▶ [EXERCISE DESCRIPTION]
Repeat, exactly as written, the line with "nir_builder_instr_insert in *;" and every line that follows it in the material below, ending with the last.
INPUT Start Marker
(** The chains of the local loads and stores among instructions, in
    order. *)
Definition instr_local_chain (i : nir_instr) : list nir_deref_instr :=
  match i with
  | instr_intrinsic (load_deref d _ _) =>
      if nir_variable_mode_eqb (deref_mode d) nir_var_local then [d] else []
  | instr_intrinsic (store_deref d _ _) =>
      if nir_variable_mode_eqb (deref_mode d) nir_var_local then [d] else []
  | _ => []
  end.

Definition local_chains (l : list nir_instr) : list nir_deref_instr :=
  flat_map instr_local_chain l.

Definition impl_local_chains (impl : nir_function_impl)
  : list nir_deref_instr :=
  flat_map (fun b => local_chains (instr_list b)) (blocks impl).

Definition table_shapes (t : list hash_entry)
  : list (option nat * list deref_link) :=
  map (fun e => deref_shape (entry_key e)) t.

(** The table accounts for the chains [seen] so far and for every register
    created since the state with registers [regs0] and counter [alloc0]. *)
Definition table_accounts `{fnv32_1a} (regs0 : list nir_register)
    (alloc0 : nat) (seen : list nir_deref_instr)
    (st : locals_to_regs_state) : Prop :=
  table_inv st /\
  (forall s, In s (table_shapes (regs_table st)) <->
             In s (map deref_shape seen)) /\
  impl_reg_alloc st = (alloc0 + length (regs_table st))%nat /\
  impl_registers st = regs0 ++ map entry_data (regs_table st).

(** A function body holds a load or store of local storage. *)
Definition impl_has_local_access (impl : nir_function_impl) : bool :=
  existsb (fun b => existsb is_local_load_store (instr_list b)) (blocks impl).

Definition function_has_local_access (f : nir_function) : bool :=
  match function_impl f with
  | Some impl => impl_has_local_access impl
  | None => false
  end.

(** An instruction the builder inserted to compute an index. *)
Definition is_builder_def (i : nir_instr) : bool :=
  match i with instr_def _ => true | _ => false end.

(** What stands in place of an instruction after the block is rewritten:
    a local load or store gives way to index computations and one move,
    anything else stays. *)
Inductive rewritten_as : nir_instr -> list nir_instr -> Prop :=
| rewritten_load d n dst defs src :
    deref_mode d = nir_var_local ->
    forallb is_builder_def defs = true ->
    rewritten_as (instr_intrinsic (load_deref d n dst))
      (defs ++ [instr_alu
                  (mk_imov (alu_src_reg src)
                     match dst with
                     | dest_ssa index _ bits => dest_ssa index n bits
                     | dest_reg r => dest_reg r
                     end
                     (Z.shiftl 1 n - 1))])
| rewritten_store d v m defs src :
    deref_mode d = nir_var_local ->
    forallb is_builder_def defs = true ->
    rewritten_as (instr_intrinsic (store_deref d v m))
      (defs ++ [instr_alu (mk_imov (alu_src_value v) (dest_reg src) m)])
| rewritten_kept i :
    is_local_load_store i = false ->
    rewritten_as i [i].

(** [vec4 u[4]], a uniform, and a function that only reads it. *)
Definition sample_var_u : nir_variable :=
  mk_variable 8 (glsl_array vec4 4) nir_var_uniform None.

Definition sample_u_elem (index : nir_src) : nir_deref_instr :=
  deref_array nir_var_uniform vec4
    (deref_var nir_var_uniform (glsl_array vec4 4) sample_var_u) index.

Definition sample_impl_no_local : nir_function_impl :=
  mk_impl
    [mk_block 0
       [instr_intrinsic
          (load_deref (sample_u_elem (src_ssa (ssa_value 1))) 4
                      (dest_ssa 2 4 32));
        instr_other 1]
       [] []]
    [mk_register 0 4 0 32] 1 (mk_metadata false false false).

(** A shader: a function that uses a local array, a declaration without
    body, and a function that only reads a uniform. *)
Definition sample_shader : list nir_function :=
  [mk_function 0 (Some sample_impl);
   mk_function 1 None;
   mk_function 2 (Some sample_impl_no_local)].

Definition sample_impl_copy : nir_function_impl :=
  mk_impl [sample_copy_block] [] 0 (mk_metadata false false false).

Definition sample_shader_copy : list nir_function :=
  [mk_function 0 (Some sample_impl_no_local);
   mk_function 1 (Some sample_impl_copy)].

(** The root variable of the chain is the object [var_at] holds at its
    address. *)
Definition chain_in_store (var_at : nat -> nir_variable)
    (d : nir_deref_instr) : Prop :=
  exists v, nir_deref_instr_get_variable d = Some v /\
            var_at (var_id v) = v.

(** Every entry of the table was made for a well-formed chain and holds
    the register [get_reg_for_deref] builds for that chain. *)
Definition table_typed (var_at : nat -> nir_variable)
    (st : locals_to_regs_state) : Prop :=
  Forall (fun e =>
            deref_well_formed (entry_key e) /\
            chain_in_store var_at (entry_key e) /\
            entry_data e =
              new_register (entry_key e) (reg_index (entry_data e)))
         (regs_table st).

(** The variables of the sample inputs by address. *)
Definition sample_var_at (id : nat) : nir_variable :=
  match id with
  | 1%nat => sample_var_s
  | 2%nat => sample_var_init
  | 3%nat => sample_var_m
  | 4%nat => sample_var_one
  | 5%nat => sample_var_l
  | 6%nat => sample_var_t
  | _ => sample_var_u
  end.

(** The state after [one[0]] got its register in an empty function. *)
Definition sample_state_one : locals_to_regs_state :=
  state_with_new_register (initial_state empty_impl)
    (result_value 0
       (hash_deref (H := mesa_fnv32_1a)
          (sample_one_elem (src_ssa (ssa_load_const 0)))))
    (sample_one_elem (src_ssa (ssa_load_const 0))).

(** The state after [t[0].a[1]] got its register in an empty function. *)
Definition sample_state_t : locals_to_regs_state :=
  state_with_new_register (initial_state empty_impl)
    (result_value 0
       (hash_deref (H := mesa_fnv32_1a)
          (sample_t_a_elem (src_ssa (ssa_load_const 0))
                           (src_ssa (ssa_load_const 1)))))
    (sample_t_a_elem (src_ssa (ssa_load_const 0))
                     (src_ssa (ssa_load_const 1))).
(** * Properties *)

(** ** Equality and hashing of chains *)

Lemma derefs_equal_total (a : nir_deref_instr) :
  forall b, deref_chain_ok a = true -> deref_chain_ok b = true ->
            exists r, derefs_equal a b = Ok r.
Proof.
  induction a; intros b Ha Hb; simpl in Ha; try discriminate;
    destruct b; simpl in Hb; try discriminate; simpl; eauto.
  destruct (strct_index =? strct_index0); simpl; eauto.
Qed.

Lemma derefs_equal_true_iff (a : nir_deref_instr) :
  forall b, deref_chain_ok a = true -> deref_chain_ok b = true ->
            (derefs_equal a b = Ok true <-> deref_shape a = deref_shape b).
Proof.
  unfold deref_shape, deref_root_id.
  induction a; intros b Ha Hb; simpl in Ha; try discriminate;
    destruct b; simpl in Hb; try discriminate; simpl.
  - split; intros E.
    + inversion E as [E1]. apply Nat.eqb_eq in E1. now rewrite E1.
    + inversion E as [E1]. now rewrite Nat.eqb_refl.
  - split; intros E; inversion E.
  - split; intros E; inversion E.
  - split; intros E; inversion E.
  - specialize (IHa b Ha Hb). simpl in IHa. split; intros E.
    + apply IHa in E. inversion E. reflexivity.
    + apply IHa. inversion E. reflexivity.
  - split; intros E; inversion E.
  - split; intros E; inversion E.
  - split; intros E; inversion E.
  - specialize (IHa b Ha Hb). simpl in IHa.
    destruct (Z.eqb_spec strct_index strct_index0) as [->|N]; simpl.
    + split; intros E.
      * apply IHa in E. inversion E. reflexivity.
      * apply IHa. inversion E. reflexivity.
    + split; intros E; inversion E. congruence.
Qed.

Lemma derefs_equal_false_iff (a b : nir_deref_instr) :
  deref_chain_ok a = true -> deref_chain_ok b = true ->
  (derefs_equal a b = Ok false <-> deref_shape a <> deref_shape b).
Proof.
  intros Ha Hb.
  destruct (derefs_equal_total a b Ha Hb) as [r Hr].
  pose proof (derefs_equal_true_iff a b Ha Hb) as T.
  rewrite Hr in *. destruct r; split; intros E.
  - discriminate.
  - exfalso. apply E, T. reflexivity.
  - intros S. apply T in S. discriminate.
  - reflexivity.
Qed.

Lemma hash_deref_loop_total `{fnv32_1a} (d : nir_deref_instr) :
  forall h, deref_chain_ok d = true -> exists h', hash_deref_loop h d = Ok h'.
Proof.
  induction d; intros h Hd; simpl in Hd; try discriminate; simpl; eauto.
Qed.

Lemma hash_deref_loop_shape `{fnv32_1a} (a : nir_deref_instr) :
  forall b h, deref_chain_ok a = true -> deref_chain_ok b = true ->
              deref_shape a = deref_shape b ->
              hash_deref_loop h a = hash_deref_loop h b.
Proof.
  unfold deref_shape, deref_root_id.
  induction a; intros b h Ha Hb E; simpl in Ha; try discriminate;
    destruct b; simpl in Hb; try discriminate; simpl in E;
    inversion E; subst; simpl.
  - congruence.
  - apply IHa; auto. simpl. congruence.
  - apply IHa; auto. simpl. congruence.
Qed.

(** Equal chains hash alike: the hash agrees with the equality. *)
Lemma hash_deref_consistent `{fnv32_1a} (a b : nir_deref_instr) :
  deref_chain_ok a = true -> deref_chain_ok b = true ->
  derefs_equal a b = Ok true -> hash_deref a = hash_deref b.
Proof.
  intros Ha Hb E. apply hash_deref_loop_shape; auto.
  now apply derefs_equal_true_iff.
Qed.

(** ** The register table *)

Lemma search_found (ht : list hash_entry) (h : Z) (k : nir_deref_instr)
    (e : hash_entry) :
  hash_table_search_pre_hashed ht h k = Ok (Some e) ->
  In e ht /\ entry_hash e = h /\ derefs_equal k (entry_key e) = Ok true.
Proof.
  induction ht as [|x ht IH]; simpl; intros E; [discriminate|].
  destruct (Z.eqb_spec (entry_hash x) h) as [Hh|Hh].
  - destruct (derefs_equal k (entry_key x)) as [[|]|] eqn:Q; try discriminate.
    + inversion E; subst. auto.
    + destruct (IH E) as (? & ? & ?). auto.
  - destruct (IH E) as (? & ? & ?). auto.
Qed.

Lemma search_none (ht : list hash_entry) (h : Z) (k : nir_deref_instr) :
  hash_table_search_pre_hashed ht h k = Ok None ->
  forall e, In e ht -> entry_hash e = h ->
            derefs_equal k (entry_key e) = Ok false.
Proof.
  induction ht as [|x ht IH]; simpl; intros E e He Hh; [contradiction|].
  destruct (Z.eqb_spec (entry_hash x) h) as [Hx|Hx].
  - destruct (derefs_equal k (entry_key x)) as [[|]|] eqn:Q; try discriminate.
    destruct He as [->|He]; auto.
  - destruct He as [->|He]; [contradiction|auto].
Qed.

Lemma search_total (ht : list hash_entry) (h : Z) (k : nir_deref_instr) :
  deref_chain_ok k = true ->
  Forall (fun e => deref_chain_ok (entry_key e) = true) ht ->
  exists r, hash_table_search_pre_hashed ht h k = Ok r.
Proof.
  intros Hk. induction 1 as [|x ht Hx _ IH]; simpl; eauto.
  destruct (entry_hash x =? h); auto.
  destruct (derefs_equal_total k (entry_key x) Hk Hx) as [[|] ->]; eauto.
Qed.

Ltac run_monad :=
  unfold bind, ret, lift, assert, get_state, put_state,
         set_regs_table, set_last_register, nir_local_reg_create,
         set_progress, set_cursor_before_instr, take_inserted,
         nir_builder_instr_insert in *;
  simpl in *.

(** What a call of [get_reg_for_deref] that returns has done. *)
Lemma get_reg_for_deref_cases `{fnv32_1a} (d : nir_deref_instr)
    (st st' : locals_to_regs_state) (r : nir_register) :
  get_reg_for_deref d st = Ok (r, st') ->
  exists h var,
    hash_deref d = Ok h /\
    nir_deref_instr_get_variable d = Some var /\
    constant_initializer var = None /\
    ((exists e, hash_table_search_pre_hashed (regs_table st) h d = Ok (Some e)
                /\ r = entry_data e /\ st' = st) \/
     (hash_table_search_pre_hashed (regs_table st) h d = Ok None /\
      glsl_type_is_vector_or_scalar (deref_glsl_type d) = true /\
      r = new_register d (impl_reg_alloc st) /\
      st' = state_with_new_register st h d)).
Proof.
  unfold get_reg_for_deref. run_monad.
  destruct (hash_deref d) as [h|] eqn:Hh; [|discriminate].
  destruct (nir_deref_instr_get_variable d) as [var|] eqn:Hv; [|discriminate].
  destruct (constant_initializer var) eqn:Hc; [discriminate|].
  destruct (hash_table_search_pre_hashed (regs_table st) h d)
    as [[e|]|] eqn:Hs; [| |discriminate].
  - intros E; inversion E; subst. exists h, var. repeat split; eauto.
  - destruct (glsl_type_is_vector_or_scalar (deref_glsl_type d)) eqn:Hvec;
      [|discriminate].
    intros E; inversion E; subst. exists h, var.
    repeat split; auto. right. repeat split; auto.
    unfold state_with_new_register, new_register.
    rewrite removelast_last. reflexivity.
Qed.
INPUT End Marker
▶ [SOLUTION FOR THIS PROBLEM]
         nir_builder_instr_insert in *;
  simpl in *.

(** What a call of [get_reg_for_deref] that returns has done. *)
Lemma get_reg_for_deref_cases `{fnv32_1a} (d : nir_deref_instr)
    (st st' : locals_to_regs_state) (r : nir_register) :
  get_reg_for_deref d st = Ok (r, st') ->
  exists h var,
    hash_deref d = Ok h /\
    nir_deref_instr_get_variable d = Some var /\
    constant_initializer var = None /\
    ((exists e, hash_table_search_pre_hashed (regs_table st) h d = Ok (Some e)
                /\ r = entry_data e /\ st' = st) \/
     (hash_table_search_pre_hashed (regs_table st) h d = Ok None /\
      glsl_type_is_vector_or_scalar (deref_glsl_type d) = true /\
      r = new_register d (impl_reg_alloc st) /\
      st' = state_with_new_register st h d)).
Proof.
  unfold get_reg_for_deref. run_monad.
  destruct (hash_deref d) as [h|] eqn:Hh; [|discriminate].
  destruct (nir_deref_instr_get_variable d) as [var|] eqn:Hv; [|discriminate].
  destruct (constant_initializer var) eqn:Hc; [discriminate|].
  destruct (hash_table_search_pre_hashed (regs_table st) h d)
    as [[e|]|] eqn:Hs; [| |discriminate].
  - intros E; inversion E; subst. exists h, var. repeat split; eauto.
  - destruct (glsl_type_is_vector_or_scalar (deref_glsl_type d)) eqn:Hvec;
      [|discriminate].
    intros E; inversion E; subst. exists h, var.
    repeat split; auto. right. repeat split; auto.
    unfold state_with_new_register, new_register.
    rewrite removelast_last. reflexivity.
Qed.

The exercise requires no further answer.